** Opening DATA TO USE block **

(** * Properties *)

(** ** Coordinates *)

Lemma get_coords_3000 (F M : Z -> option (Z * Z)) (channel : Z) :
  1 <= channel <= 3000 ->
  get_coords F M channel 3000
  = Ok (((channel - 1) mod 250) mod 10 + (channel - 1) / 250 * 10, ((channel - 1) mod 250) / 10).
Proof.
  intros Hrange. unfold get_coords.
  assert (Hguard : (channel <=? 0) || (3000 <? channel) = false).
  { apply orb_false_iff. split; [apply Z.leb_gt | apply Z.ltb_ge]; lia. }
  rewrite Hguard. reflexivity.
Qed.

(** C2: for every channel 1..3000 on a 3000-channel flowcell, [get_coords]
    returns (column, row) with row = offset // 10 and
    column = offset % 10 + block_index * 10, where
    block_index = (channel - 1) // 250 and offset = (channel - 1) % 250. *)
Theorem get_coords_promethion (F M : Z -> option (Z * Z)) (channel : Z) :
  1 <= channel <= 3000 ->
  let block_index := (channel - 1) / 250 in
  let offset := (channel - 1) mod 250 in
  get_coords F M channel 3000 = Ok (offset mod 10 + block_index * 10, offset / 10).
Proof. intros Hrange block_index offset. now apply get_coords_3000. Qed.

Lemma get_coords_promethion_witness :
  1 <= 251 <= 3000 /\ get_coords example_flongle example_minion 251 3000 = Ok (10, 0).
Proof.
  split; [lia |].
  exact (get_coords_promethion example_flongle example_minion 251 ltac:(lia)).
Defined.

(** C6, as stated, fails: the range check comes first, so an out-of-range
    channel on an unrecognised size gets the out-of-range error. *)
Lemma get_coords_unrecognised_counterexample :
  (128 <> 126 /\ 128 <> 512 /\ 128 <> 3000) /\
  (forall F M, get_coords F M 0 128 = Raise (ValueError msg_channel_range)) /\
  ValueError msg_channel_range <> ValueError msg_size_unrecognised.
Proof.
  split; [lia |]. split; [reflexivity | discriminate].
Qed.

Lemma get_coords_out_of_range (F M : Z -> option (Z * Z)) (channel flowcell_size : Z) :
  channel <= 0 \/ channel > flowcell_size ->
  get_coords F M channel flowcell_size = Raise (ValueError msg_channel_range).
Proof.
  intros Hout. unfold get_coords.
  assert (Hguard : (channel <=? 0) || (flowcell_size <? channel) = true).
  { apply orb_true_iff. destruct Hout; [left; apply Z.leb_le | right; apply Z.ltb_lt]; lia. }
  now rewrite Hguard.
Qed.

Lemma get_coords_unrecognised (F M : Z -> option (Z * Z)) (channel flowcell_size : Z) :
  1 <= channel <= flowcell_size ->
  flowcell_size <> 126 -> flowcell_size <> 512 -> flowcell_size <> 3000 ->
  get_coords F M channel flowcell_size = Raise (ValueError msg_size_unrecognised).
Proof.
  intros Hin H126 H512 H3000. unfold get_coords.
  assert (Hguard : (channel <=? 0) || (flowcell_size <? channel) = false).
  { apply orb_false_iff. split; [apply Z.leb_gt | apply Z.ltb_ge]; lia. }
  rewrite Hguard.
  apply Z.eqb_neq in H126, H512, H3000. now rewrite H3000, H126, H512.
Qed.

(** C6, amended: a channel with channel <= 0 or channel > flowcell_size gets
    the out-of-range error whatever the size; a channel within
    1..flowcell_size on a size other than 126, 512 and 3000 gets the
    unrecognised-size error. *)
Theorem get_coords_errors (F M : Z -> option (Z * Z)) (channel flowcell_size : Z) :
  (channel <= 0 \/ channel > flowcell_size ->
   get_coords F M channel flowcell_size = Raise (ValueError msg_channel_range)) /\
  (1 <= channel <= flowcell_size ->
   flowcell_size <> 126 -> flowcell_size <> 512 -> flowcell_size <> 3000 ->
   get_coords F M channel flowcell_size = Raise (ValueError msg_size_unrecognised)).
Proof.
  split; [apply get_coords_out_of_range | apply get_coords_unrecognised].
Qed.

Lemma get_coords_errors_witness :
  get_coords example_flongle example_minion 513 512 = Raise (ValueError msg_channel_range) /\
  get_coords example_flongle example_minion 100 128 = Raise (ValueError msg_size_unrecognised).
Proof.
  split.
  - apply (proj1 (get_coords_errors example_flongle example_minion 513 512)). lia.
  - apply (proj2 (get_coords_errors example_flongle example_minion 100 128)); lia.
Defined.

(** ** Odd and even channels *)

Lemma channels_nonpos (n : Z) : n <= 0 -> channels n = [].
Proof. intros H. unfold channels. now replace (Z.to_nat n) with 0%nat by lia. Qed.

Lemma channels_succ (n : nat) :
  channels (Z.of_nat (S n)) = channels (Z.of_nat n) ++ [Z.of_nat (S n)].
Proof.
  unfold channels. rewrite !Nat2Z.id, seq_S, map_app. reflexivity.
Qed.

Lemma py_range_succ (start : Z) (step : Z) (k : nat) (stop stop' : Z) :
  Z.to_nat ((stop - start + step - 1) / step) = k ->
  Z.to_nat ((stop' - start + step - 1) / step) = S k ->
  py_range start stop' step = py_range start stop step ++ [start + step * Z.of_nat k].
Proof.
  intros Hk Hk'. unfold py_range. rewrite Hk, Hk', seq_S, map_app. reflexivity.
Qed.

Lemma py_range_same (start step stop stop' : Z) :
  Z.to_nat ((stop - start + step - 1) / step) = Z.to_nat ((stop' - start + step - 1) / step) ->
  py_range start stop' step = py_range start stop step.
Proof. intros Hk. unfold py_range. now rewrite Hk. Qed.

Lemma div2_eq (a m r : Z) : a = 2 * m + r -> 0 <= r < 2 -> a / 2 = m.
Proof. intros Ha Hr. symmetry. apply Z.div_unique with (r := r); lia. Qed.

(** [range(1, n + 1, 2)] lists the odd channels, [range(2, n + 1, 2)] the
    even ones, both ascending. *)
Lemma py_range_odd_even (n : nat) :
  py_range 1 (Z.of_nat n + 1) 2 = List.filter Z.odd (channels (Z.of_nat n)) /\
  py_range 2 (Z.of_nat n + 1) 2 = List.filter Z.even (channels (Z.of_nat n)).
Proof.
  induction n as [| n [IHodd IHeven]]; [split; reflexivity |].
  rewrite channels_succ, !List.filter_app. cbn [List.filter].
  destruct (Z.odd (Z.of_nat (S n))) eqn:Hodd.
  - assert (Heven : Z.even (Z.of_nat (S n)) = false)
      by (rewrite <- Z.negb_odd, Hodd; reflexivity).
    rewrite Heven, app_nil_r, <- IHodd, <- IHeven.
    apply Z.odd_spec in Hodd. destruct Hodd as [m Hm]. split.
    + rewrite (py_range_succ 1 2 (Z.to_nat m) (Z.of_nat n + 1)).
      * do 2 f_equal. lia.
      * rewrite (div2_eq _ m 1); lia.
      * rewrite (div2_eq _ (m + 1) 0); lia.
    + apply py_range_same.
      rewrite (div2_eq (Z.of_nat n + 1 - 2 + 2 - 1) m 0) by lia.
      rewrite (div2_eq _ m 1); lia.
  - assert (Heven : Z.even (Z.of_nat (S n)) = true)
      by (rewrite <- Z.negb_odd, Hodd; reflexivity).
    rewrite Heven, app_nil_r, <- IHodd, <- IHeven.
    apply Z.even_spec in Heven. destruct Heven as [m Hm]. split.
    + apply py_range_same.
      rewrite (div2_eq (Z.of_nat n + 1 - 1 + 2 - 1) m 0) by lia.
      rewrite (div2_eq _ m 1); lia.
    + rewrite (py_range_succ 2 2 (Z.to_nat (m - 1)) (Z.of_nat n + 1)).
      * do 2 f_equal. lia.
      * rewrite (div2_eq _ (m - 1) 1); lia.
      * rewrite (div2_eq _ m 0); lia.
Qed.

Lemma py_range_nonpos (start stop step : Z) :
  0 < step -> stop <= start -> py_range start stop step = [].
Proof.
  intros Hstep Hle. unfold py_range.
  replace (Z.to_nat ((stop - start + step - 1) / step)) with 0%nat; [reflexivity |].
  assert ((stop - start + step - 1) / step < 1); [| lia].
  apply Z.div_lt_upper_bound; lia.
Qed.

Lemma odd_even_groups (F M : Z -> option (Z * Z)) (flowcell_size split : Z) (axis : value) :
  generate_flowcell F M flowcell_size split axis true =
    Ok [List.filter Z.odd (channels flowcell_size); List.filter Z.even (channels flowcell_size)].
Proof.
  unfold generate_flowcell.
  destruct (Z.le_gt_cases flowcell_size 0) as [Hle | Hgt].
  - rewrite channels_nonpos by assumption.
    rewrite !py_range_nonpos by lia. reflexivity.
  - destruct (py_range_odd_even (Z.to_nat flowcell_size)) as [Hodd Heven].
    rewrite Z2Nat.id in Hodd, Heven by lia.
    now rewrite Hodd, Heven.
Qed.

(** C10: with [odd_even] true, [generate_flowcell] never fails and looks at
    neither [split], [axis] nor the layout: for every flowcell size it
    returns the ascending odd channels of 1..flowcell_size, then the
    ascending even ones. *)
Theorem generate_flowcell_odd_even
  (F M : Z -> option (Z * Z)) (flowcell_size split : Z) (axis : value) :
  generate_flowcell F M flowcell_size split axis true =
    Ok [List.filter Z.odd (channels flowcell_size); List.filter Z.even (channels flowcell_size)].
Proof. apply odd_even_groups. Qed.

** Closing DATA TO USE block **

**TO DO**
The lines to retype run from the start of the entries through the line containing "(** C6, as stated, fails: the"; reproduce them exactly and add nothing.

**ANSWER TO THE EXERCISE**
(** * Properties *)

(** ** Coordinates *)

Lemma get_coords_3000 (F M : Z -> option (Z * Z)) (channel : Z) :
  1 <= channel <= 3000 ->
  get_coords F M channel 3000
  = Ok (((channel - 1) mod 250) mod 10 + (channel - 1) / 250 * 10, ((channel - 1) mod 250) / 10).
Proof.
  intros Hrange. unfold get_coords.
  assert (Hguard : (channel <=? 0) || (3000 <? channel) = false).
  { apply orb_false_iff. split; [apply Z.leb_gt | apply Z.ltb_ge]; lia. }
  rewrite Hguard. reflexivity.
Qed.

(** C2: for every channel 1..3000 on a 3000-channel flowcell, [get_coords]
    returns (column, row) with row = offset // 10 and
    column = offset % 10 + block_index * 10, where
    block_index = (channel - 1) // 250 and offset = (channel - 1) % 250. *)
Theorem get_coords_promethion (F M : Z -> option (Z * Z)) (channel : Z) :
  1 <= channel <= 3000 ->
  let block_index := (channel - 1) / 250 in
  let offset := (channel - 1) mod 250 in
  get_coords F M channel 3000 = Ok (offset mod 10 + block_index * 10, offset / 10).
Proof. intros Hrange block_index offset. now apply get_coords_3000. Qed.

Lemma get_coords_promethion_witness :
  1 <= 251 <= 3000 /\ get_coords example_flongle example_minion 251 3000 = Ok (10, 0).
Proof.
  split; [lia |].
  exact (get_coords_promethion example_flongle example_minion 251 ltac:(lia)).
Defined.

(** C6, as stated, fails: the range check comes first, so an out-of-range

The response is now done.